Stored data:
════════════════════

(** *** Helpers *)

(** One round of the loop [for k, v in list(doc.items())]. *)
Definition convert_item (l : loc) (h : Heap) (kv : string * Value) : Heap :=
  match kv.2 with
  | VDatetime t => setitem l kv.1 (VStr (isoformat t)) h
  | VDate d => setitem l kv.1 (VStr (isoformat_date d)) h
  | _ => h
  end.

(** The same round on the items of a dict, for the proofs. *)
Definition convert_step (d : Doc) (kv : string * Value) : Doc :=
  match kv.2 with
  | VDatetime t => <[kv.1 := VStr (isoformat t)]> d
  | VDate x => <[kv.1 := VStr (isoformat_date x)]> d
  | _ => d
  end.

(** [serialize_doc(doc)], on the heap: the result is the reference the
    function returns, with the heap it leaves. *)
Definition serialize_doc (doc : Ref) (h : Heap) : Ref * Heap :=
  if falsy h doc then (doc, h)
  else
    match doc with
    | None => (doc, h)
    | Some l0 =>
        let '(l, h) := dict_copy l0 h in                 (* doc = dict(doc) *)
        let _id := deref h l !! "_id" in
        let h :=
          match _id with
          | Some (VObjectId o) =>
              delitem l "_id" (setitem l "id" (VStr (str_ObjectId o)) h)
          | _ => h
          end in
        let h := foldl (convert_item l) h (map_to_list (deref h l)) in
        (Some l, h)
    end.

(** [serialize_doc] on a document no other variable refers to, as in
    [[serialize_doc(doc) for doc in items]]: the items of the result. *)
Definition serialized (d : Doc) : Doc :=
  let '(r, h) := serialize_doc (Some 1%positive) {[1%positive := d]} in
  match r with
  | Some l => deref h l
  | None => ∅
  end.

(** *** Models *)

Module OrderItem.
Record model := new {
  product_id : string;
  title : string;
  price : float;
  quantity : Z
}.

Definition errors (it : model) : list Exn :=
  if (1 <=? quantity it)%Z then []
  else [ValidationError "quantity" "Input should be greater than or equal to 1"].

Definition model_dump (it : model) : Doc :=
  <["product_id" := VStr (product_id it)]>
  (<["title" := VStr (title it)]>
  (<["price" := VFloat (price it)]>
  (<["quantity" := VInt (quantity it)]> ∅))).
End OrderItem.

Definition dump_optional (o : option string) : Value :=
  match o with
  | Some s => VStr s
  | None => VNone
  end.

Module CustomerInfo.
Record model := new {
  name : string;
  email : string;
  address : option string
}.

Definition errors (email_ok : string → bool) (c : model) : list Exn :=
  if email_ok (email c) then []
  else [ValidationError "email" "value is not a valid email address"].

Definition model_dump (c : model) : Doc :=
  <["name" := VStr (name c)]>
  (<["email" := VStr (email c)]>
  (<["address" := dump_optional (address c)]> ∅)).
End CustomerInfo.

Module CreateOrder.
Record model := new {
  items : list OrderItem.model;
  customer : CustomerInfo.model;
  note : option string
}.

(** The errors validation reports; none means the payload validates.
    [items] is a plain [List[OrderItem]]: each entry is checked, the
    length is not. *)
Definition errors (email_ok : string → bool) (o : model) : list Exn :=
  flat_map OrderItem.errors (items o) ++ CustomerInfo.errors email_ok (customer o).

Definition model_dump (o : model) : Doc :=
  <["items" := VList (map (λ it, VDict (OrderItem.model_dump it)) (items o))]>
  (<["customer" := VDict (CustomerInfo.model_dump (customer o))]>
  (<["note" := dump_optional (note o)]> ∅)).
End CreateOrder.

Record OrderOut := mkOrderOut { id : string }.

(** *** [GET /] *)

Definition read_root : Result string := Returns "DeskSetups Shop API running".

(** *** [GET /test] *)

Module Diagnostics.
Record response := mk {
  backend : string;
  database : string;
  database_url : option string;
  database_name : option string;
  connection_status : string;
  collections : list string
}.

Definition set_database (v : string) (r : response) : response :=
  mk (backend r) v (database_url r) (database_name r) (connection_status r) (collections r).
Definition set_database_url (v : string) (r : response) : response :=
  mk (backend r) (database r) (Some v) (database_name r) (connection_status r) (collections r).
Definition set_database_name (v : string) (r : response) : response :=
  mk (backend r) (database r) (database_url r) (Some v) (connection_status r) (collections r).
Definition set_connection_status (v : string) (r : response) : response :=
  mk (backend r) (database r) (database_url r) (database_name r) v (collections r).
Definition set_collections (v : list string) (r : response) : response :=
  mk (backend r) (database r) (database_url r) (database_name r) (connection_status r) v.
End Diagnostics.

════════════════════

■ About this exercise:
Among the lines above, which contain the word "response"? Copy every one.

■ Final answer:
Record response := mk {
Definition set_database (v : string) (r : response) : response :=
Definition set_database_url (v : string) (r : response) : response :=
Definition set_database_name (v : string) (r : response) : response :=
Definition set_connection_status (v : string) (r : response) : response :=
Definition set_collections (v : list string) (r : response) : response :=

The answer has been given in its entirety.